I wanted to change the O2 therapy and up the ante to the correct delivery system.  The big bertha of tanks and mask combo. Get rid of that silly canula and start killing the beast in its tracks.
 
I called the Oxygen company and was told the respiratory therapist refused to give  her permission for a high flow tank with a non rebreather mask, even though you had ordered it.  She said it was too dangerous.  I called and asked the manager if she had had any experience treating cluster headaches, and he replied she had not and he confided the young lady had been very sarcastic about the fact that I had gotten the O2 article, which I faxed them, from my cluster headache support website.
 
I was even more sarcastic in a cover page  when I faxed back the support  data,which I had retreived from the Cleveland Clinic, Yale Healthcare website, and SUNY website supporting our OUCH O2 therapy.  Oh yeah and when I spoke to Bill Dubbs a director in Texas, at the American Association of Respiratory Care who suggested that any entry level respiratory therapist should have known that this was the only effective delivery method for this type of treatment.
 
I am leaving the house now.  Check the local news tonight as I may be down at Mediworld Kicking bony respriatory therapist ass and taking names if I do not get my killer tank and non rebreather mask!  
 
Give someone a pair of green scrubs and some static free shoes and they become  hyberbolic nazis! "NO O2 FOR YOU!"
 
By the way.....found the cat.
 
My eminent neurologist wants me to email him regarding my progress under his care.  This is infinitely easier than running the telephone gauntlet of his fat ugly  'trade school ancillary staff" who can spell neither Depakote nor Lithium.  I agreed.

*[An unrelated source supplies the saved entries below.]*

(* ===== verification/ComputeBusiness.v ===== *)
(** * Admissions and business work are ledger steps too

    The rest of the refinement: the admission of a control, the claim that ends
    what it can of the interrupted work, and the business transactions; then the
    refinement of a call. *)
From stdpp Require Import sorting.
From S2P Require Import Prelude Validation Lifecycle Evidence LifecycleDomain LifecycleStore.
From S2P Require Import LifecycleSafety OperationLease ComputeControl ComputeStore ComputeAdmission.
From S2P Require Import ComputeExecution ComputeRecovery ComputeSpec ComputeRefine.
Local Open Scope rust_scope.

(** ** Admission *)

Lemma elem_of_dedup l x : x ∈ Compute.dedup l ↔ x ∈ l.
Proof.
  induction l as [|y [|z l] IH]; [done|done|].
  change (Compute.dedup (y :: z :: l)) with
    (if bool_decide (y = z) then Compute.dedup (z :: l) else y :: Compute.dedup (z :: l)).
  case_bool_decide; [subst|]; rewrite ?elem_of_cons, IH, ?elem_of_cons; naive_solver.
Qed.
Lemma elem_of_sort_dedup l x : x ∈ Compute.sort_dedup l ↔ x ∈ l.
Proof. unfold Compute.sort_dedup. by rewrite elem_of_dedup, merge_sort_Permutation. Qed.
(* ===== verification/ComputeMono.v ===== *)
(** * What never goes back

    Identities and ends of controls, the ends of operations, and the drained
    state of interrupted work are kept by every step of the ledger. *)
From S2P Require Import Prelude Validation Lifecycle Evidence LifecycleDomain LifecycleStore.
From S2P Require Import LifecycleSafety OperationLease ComputeControl ComputeStore ComputeAdmission.
From S2P Require Import ComputeExecution ComputeRecovery ComputeSpec ComputeRefine ComputeBusiness.
Local Open Scope rust_scope.

(** The columns of a control that no statement writes. *)
Definition cc_identity (c : ComputeControlRecord) :=
  (cc_created_at c, cc_app_id c, cc_lifecycle_id c, cc_request_id c, cc_scope c, cc_operation_id c,
   cc_request_fingerprint c, cc_generation c, cc_action c, cc_interrupted_operations c).

Record later (c c' : ComputeControlRecord) : Prop := {
  lt_identity : cc_identity c' = cc_identity c;
  lt_revision : c' = c ∨ (cc_revision c < cc_revision c')%Z;
  lt_ended : ended (cc_state c) = true → cc_state c' = cc_state c ∧ cc_stage c' = cc_stage c
             ∧ (cc_lease c = None → cc_lease c' = None);
  lt_superseded : cc_state c = CSuperseded → cc_state c' = CSuperseded ∨ cc_state c' = CFailed;
  lt_unclaimed : never_claimed c = true → c' = c;
}.

Lemma later_refl c : later c c.
Proof. split; auto. Qed.

Lemma ended_failed : ended CFailed = true.
Proof. done. Qed.

#[global] Instance later_preorder : PreOrder later.
Proof.
  split; [exact later_refl|]. intros c1 c2 c3 [I1 R1 E1 S1 U1] [I2 R2 E2 S2 U2]. split.
  - congruence.
  - destruct R1 as [->|?], R2 as [->|?]; auto; right; lia.
  - intros He. destruct (E1 He) as (Hs1 & Hst1 & Hl1). rewrite Hs1 in E2.
    destruct (E2 He) as (Hs2 & Hst2 & Hl2). split_and!; [congruence..|auto].
  - intros [Hs|Hs]%S1; [by apply S2|]. right. rewrite Hs in E2. by destruct E2 as (-> & _ & _).
  - intros Hu. pose proof (U1 Hu) as ->. by apply U2.
Qed.

Lemma move_later cs c c' : move cs c c' → later c c'.
Proof.
  intros Hm. destruct Hm as [revision ex Hr Hs He|revision state stage cp code msg Hr Hl Hst Hp Hsm Hph Hsu
    |revision receipt Hr Hl Hle c0 Hdec|revision Hr Hs Hst Hd|revision cp code msg Hr Hs Hex|revision Hr Hs
    |revision cp Hr Hs Hle]; split; simpl; try done; try (by right); unfold never_claimed;
    try (rewrite Hs; naive_solver); destruct (cc_state c) eqn:Hc; try done; try naive_solver.
  - destruct Hex as [? ->]. done.
Qed.

Lemma superseded_later o revision :
  (cc_revision o < revision)%Z → cc_terminal (cc_state o) = false → later o (superseded o revision).
Proof.
  intros Hr Ht. split; simpl; try done; try (by right); unfold never_claimed; by destruct (cc_state o).
Qed.

(** What a step keeps of the whole store. *)
Record keeps (cs cs' : ComputeStore) : Prop := {
  kp_app : app_id (cs_app cs') = app_id (cs_app cs);
  kp_control : ∀ id c, cs_controls cs !! id = Some c →
    ∃ c', cs_controls cs' !! id = Some c' ∧ later c c';
  kp_operation : ∀ id o, cs_ops cs !! id = Some o → ∃ o', cs_ops cs' !! id = Some o'
    ∧ op_operation_id o' = op_operation_id o ∧ op_app_id o' = op_app_id o
    ∧ op_lifecycle_id o' = op_lifecycle_id o ∧ op_scope o' = op_scope o
    ∧ (op_is_terminal (op_state o) = true → o' = o);
  kp_lease : ∀ id o, cs_ops cs !! id = Some o → op_is_terminal (op_state o) = true →
    cs_leases cs !! id = None → cs_leases cs' !! id = None;
  kp_deadline : ∀ id row, cs_deadlines cs !! id = Some row → ∃ row', cs_deadlines cs' !! id = Some row'
    ∧ cd_app_id row' = cd_app_id row ∧ cd_lifecycle_id row' = cd_lifecycle_id row
    ∧ cd_deadline_ms row' = cd_deadline_ms row;
  kp_apart : ∀ id, is_Some (cs_controls cs !! id) → cs_ops cs !! id = None → cs_ops cs' !! id = None;
  kp_revision : ∀ id o o', cs_ops cs !! id = Some o → cs_ops cs' !! id = Some o' →
    o' = o ∨ (op_revision o < op_revision o')%Z;
  kp_epoch : (lifecycle_epoch (cs_app cs) ≤ lifecycle_epoch (cs_app cs'))%Z;
}.

Lemma keeps_refl cs : keeps cs cs.
Proof.
  split; try done; [eauto using later_refl|intros id x Hx; exists x; split_and!; auto|eauto|].
  intros id x y Hx Hy. left. congruence.
Qed.
#[global] Instance keeps_preorder : PreOrder keeps.
Proof.
  split; [exact keeps_refl|]. intros cs1 cs2 cs3 [A1 C1 O1 L1 D1 P1 R1 E1] [A2 C2 O2 L2 D2 P2 R2 E2]. split.
  - congruence.
  - intros id c (c2 & H2 & Hl)%C1. destruct (C2 _ _ H2) as (c3 & H3 & Hl3). exists c3. split; [done|]. by etrans.
  - intros id o (o2 & H2 & ? & ? & ? & ? & Ht)%O1. destruct (O2 _ _ H2) as (o3 & Ho3 & ? & ? & ? & ? & Ht3).
    exists o3. split_and!; try congruence. intros Hterm. pose proof (Ht Hterm) as ->. auto.
  - intros id o Ho Ht Hl. destruct (O1 _ _ Ho) as (o2 & H2 & _ & _ & _ & _ & Heq). rewrite (Heq Ht) in H2.
    eapply L2; [done|done|]. by eapply L1.
  - intros id row (row2 & H2 & ? & ? & ?)%D1. destruct (D2 _ _ H2) as (row3 & Hr3 & ? & ? & ?).
    exists row3. split_and!; congruence.
  - intros id Hc Hn. apply P2; [|by apply P1]. destruct Hc as [c Hc].
    destruct (C1 _ _ Hc) as (c2 & -> & _). eauto.
  - intros id o o3 Ho Ho3. destruct (O1 _ _ Ho) as (o2 & H2 & _).
    destruct (R1 _ _ _ Ho H2) as [->|?], (R2 _ _ _ H2 Ho3) as [->|?]; auto; right; lia.
  - lia.
Qed.

(** The steps that touch one table only. *)
Lemma keeps_controls cs controls intents :
  (∀ id c, cs_controls cs !! id = Some c → ∃ c', controls !! id = Some c' ∧ later c c') →
  keeps cs (with_intents intents (with_controls controls cs)).
Proof.
  intros H. split; try done; intros id o; [intros Ho; exists o; split_and!; auto|eauto|].
  intros o' Ho Ho'. left. unfold cs_ops in *. simpl in *. congruence.
Qed.

Lemma insert_later (controls : gmap string ComputeControlRecord) id c' :
  (∀ d, controls !! id = Some d → later d c') →
  ∀ id' d, controls !! id' = Some d → ∃ d', <[id := c']> controls !! id' = Some d' ∧ later d d'.
Proof.
  intros H id' d Hd. destruct (decide (id' = id)) as [->|Hne].
  - exists c'. rewrite lookup_insert_eq. auto.
  - exists d. rewrite lookup_insert_ne by done. split; [done|apply later_refl].
Qed.

Lemma step_keeps e cs cs' : spec_step e cs cs' → keeps cs cs'.
Proof.
  intros Hs. destruct Hs as [id c c' Hrow Hm|c old h He Had Ha Hsc Hl Hg Hid Hr Hdes Hops controls Hctl
    |scope h rev He Hh Ht Hr|scope h He Hh Hsc Hset|st Hb|id o b Ho Ht|id o Ho Ht|d|a rows Ha Hsl Hsl' Hdel Hact Hep He Hd Hp].
  - apply (keeps_controls cs _ (cs_intents cs)). apply insert_later.
    intros d Hd. assert (d = c) as -> by congruence. by eapply move_later.
  - apply (keeps_controls cs). pose proof (ad_fresh _ _ _ Had) as Hf. pose proof (ad_old _ _ _ Had) as Hold.
    assert (∀ id d, cs_controls cs !! id = Some d → ∃ d', controls !! id = Some d' ∧ later d d') as Hsame.
    { assert (controls = cs_controls cs → ∀ id d, cs_controls cs !! id = Some d →
              ∃ d', controls !! id = Some d' ∧ later d d') as Heq
        by (intros ->; eauto using later_refl).
      destruct old as [o|]; [|by apply Heq]. destruct (cc_terminal (cc_state o)) eqn:Ht; [by apply Heq|].
      destruct Hctl as (rev & Hrev & ->). apply insert_later. intros d Hd.
      destruct Hold as [Hrow _]. assert (d = o) as -> by congruence. by apply superseded_later. }
    intros id d Hd. destruct (decide (id = cc_operation_id c)) as [->|Hne]; [congruence|].
    rewrite lookup_insert_ne by done. by apply Hsame.
  - by apply (keeps_controls cs (cs_controls cs)); eauto using later_refl.
  - by apply (keeps_controls cs (cs_controls cs)); eauto using later_refl.
  - destruct Hb as [[Ha Hl] Hold Hnew _ Hrev Hep _]. split; simpl; try done; [..|change (cs_app (with_store st cs)) with (st_app st); lia].
    + eauto using later_refl.
    + intros id o Ho. destruct (Hold _ _ Ho) as (o' & ? & ? & ? & ? & ? & ? & _). eauto 10.
    + eauto.
    + intros id Hc Hn. destruct (cs_ops (with_store st cs) !! id) as [o'|] eqn:Ho'; [|done].
      destruct (Hnew _ _ Ho' Hn) as (_ & _ & _ & _ & _ & Hctl & _). rewrite Hctl in Hc. by destruct Hc.
  - split; simpl; try done; [eauto using later_refl|intros ? x ?; exists x; split_and!; auto| |eauto|by intros ? x y Hx Hy; left; unfold cs_ops in *; simpl in *; congruence].
    intros id' o' Ho' Ht' Hl. rewrite lookup_insert_ne; [done|]. unfold cs_ops in *. naive_solver congruence.
  - split; simpl; try done; [eauto using later_refl|intros ? x ?; exists x; split_and!; auto| |eauto|by intros ? x y Hx Hy; left; unfold cs_ops in *; simpl in *; congruence].
    intros id' o' Ho' Ht' Hl. by apply lookup_delete_None; auto.
  - split; simpl; try done; [eauto using later_refl|intros ? x ?; exists x; split_and!; auto|by intros ? x y Hx Hy; left; unfold cs_ops in *; simpl in *; congruence].
  - split; simpl; try done; [eauto using later_refl|intros ? x ?; exists x; split_and!; auto|eauto|by intros ? x y Hx Hy; left; unfold cs_ops in *; simpl in *; congruence|change (cs_app (with_store _ cs)) with a; lia].
Qed.

(** ** Drained work stays drained *)

Definition positive (c : ComputeControlRecord) : Prop :=
  (1 ≤ cc_generation c)%Z ∧ (1 ≤ cc_revision c)%Z.

(** A row reads back if its columns are those of one that does. *)
Lemma decode_same c c' :
  decode c = Ok c → positive c' → cc_scope c' = cc_scope c → cc_executor_id c' = cc_executor_id c →
  cc_lease c' = cc_lease c → decode c' = Ok c'.
Proof.
  unfold decode. intros H [Hg Hr] Hs He Hl. rewrite Hs, He, Hl.
  rewrite (proj2 (Z.ltb_ge _ _) Hg), (proj2 (Z.ltb_ge _ _) Hr). simpl. unbind H. peel H as u Hu. by rewrite Hu.
Qed.
Lemma decode_unleased c : positive c → cc_lease c = None → decode c = Ok c.
Proof.
  intros [Hg Hr] Hl. unfold decode. rewrite Hl.
  by rewrite (proj2 (Z.ltb_ge _ _) Hg), (proj2 (Z.ltb_ge _ _) Hr).
Qed.
Lemma get_decoded cs app id c :
  cs_controls cs !! id = Some c → cc_app_id c = app → decode c = Ok c → get cs app id = Ok (Some c).
Proof. intros Hrow Happ Hd. unfold get. by rewrite Hrow, bool_decide_eq_true_2, Hd. Qed.
Lemma get_unleased cs app id c :
  cs_controls cs !! id = Some c → cc_app_id c = app → positive c → cc_lease c = None →
  get cs app id = Ok (Some c).
Proof. intros. apply get_decoded; auto using decode_unleased. Qed.

Lemma later_positive c c' : later c c' → positive c → positive c'.
Proof. intros [Hi Hr _ _ _] [Hg Hrev]. unfold cc_identity in Hi. split; [|destruct Hr as [->|]]; [congruence|lia|lia]. Qed.

(** What a drained entry of the list is. *)
Definition drained_entry (cs : ComputeStore) (record : ComputeControlRecord) (id : string) : Prop :=
  (∃ o, find_operation (cs_ops cs) (cc_app_id record) id = Some o
     ∧ op_lifecycle_id o = cc_lifecycle_id record ∧ op_is_terminal (op_state o) = true
     ∧ cs_leases cs !! id = None)
  ∨ find_operation (cs_ops cs) (cc_app_id record) id = None
    ∧ ∃ c, cs_controls cs !! id = Some c ∧ cc_app_id c = cc_app_id record
       ∧ cc_lifecycle_id c = cc_lifecycle_id record ∧ positive c ∧ cc_lease c = None
       ∧ (ended (cc_state c) = true ∨ never_claimed c = true).

Lemma drained_one_spec cs record id :
  drained_one cs record id = Ok tt ↔ drained_entry cs record id.
Proof.
  unfold drained_one. split.
  - intros H. unfold drained_entry. destruct (find_operation _ _ _) as [o|] eqn:Hf.
    + left. exists o. peel H as Hb. bools. unfold ensure in H. destruct (is_none _) eqn:Hl; [|done]. by bools.
    + right. split; [done|]. peel H as found Hget. destruct found as [c|]; [|done]. exists c.
      apply get_Some in Hget as (Hrow & Happ & Hd). apply decode_Ok in Hd as (_ & Hg & Hr).
      unfold ensure in H. destruct (reconciled record c) eqn:Hb; [|done]. unfold reconciled in Hb. bools.
      split_and!; try done. apply orb_true_iff in Hb1 as [Hb1|Hb1]; [left|by right]. by destruct (cc_state c).
  - intros [(o & -> & Hl & Ht & Hle)|(-> & c & Hrow & Happ & Hl & Hp & Hle & Hs)].
    + rewrite bool_decide_eq_true_2, Ht, Hle by done. done.
    + rewrite (get_unleased _ _ _ c) by done. simpl. unfold reconciled.
      rewrite bool_decide_eq_true_2, Hle by done.
      destruct Hs as [Hs|Hs]; [by destruct (cc_state c)|]. by rewrite Hs, orb_true_r.
Qed.

Lemma drained_spec cs record :
  drained cs record = Ok tt ↔ Forall (drained_entry cs record) (cc_interrupted_operations record).
Proof.
  unfold drained. induction (cc_interrupted_operations record) as [|id l IH]; simpl.
  - split; [by constructor|done].
  - rewrite Forall_cons, <- IH, <- drained_one_spec. destruct (drained_one cs record id) as [[]|]; simpl; naive_solver.
Qed.

Lemma drained_keeps cs cs' c c' :
  keeps cs cs' → cc_identity c' = cc_identity c → drained cs c = Ok tt → drained cs' c' = Ok tt.
Proof.
  intros [_ C O L _ P] Hid. unfold cc_identity in Hid. injection Hid as _ Ha Hl _ _ _ _ _ _ Hint.
  rewrite !drained_spec, Hint. intros Hall. eapply Forall_impl; [exact Hall|].
  intros id Hd. unfold drained_entry. rewrite Ha, Hl.
  destruct Hd as [(o & Hf & Hlo & Ht & Hle)|(Hf & d & Hrow & Hda & Hdl & Hp & Hle & Hs)].
  - left. apply find_operation_some in Hf as [Ho Hoa]. exists o.
    destruct (O _ _ Ho) as (o' & Ho' & _ & _ & _ & _ & Heq). rewrite (Heq Ht) in Ho'.
    unfold find_operation. rewrite Ho', bool_decide_eq_true_2 by done. split_and!; try done. by eapply L.
  - right. split.
    + unfold find_operation in *. destruct (cs_ops cs !! id) as [o|] eqn:Ho.
      * destruct (O _ _ Ho) as (o' & -> & _ & Hoa & _). rewrite Hoa. by case_bool_decide.
      * rewrite P; [done|by rewrite Hrow|done].
    + destruct (C _ _ Hrow) as (d' & Hrow' & Hlater). exists d'. pose proof (later_positive _ _ Hlater Hp).
      destruct Hlater as [Hi _ He _ Hu]. unfold cc_identity in Hi.
      split_and!; [done|congruence|congruence|done| |]; destruct Hs as [Hs|Hs].
      * by apply (He Hs).
      * by rewrite (Hu Hs).
      * left. by rewrite (proj1 (He Hs)).
      * right. by rewrite (Hu Hs).
Qed.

Seemed like a good choice.  
 
So I started sending him emails with the subject line titled The Topamax Report.  
 
After about 3 days I realized I had to rename the thing the Dopeymax Report as I was turning into either an eggplant or Boo Radley.
 
Not that I think he ever read these reports, as he never addressed any of my questions about ramping up et al.
 
Here are some excerpts. I will keep updating this from time to time to keep you smiling.... enjoy...
 
April 29, 2004
Dr. XXXXXXX,  
Latest update:
I am concerned, as the tingling in my hands has now spread to my face.  Do you know if it will spread any further?  Not that I am complaining, mind you, but I wouldn't mind if it settled in my nether regions.  This way I could get rid of my vibrator and save on electricity.........
 
Also, I seem to have lost the TV remote control - don't really need it- what with the blurry vision and all, but I am worried as I can't seem to remember where I last saw the cat.......she may be in the fridge.......haven't  looked in there in days..........THAT IS A GOOD SIDE EFFECT RIGHT? This should help take off that 20 pounds I gained when we tried the prednisone treatment that didn't work.
 
And I wowed them at jury duty.  I was in a prospective juror pool and  during 'Voir Dire' we were being asked about this particular case where the defendant was on trial for felony DUI. Well, when they got to me I was excused immediately as they thought I WAS DRUNK! As I left the courtroom I swear I could hear the judge whispering  "Run Forrest Run!"  What a great way to get out of JURY DUTY!  Can you get me a prescription for my friend Debbie?  She has jury duty next week.
 
By the way you never addressed the question I sent you about the CO Q 10, Magnesium, or Melatonin, therapies.  Do you want me to send you the research?  They are not prescription medications and not expensive, ergo you may not have any information about them.  
 
By the way thanks for the sample of the Amerge.  Color me surprised when I opened that big box and found 1 little pill!  Such a big box for such small pill.  I wondered why Glaxo would spend so much money to package and market a sample like that!  Color me even more surprised when the pill worked.  Color me ‘STOOOPOFIED’ when I got the script filled and ‘the little pill that could’ cost $20.00.  I told my pharmacist, “Hey for twenty bucks I should at least be getting high”!
 
Oh, yes next week I will be in Tijuana, well right outside just on the American side for about 3 hours, just long enough to pimp myself out to make enough money to cross over into Mexico and buy the Amerge for about $10 a pop.
 
I may miss writing a progress report but promise to make it up when I get back, if I don’t get busted coming back with 50 tabs of hot Mexican Amerge.
Sincerely,'
XXXXX G.
 
(I swear every incident is true, perhaps embelished, except for the cat, who will not come near me since I started taking the Dopeymax.......smart creatures!).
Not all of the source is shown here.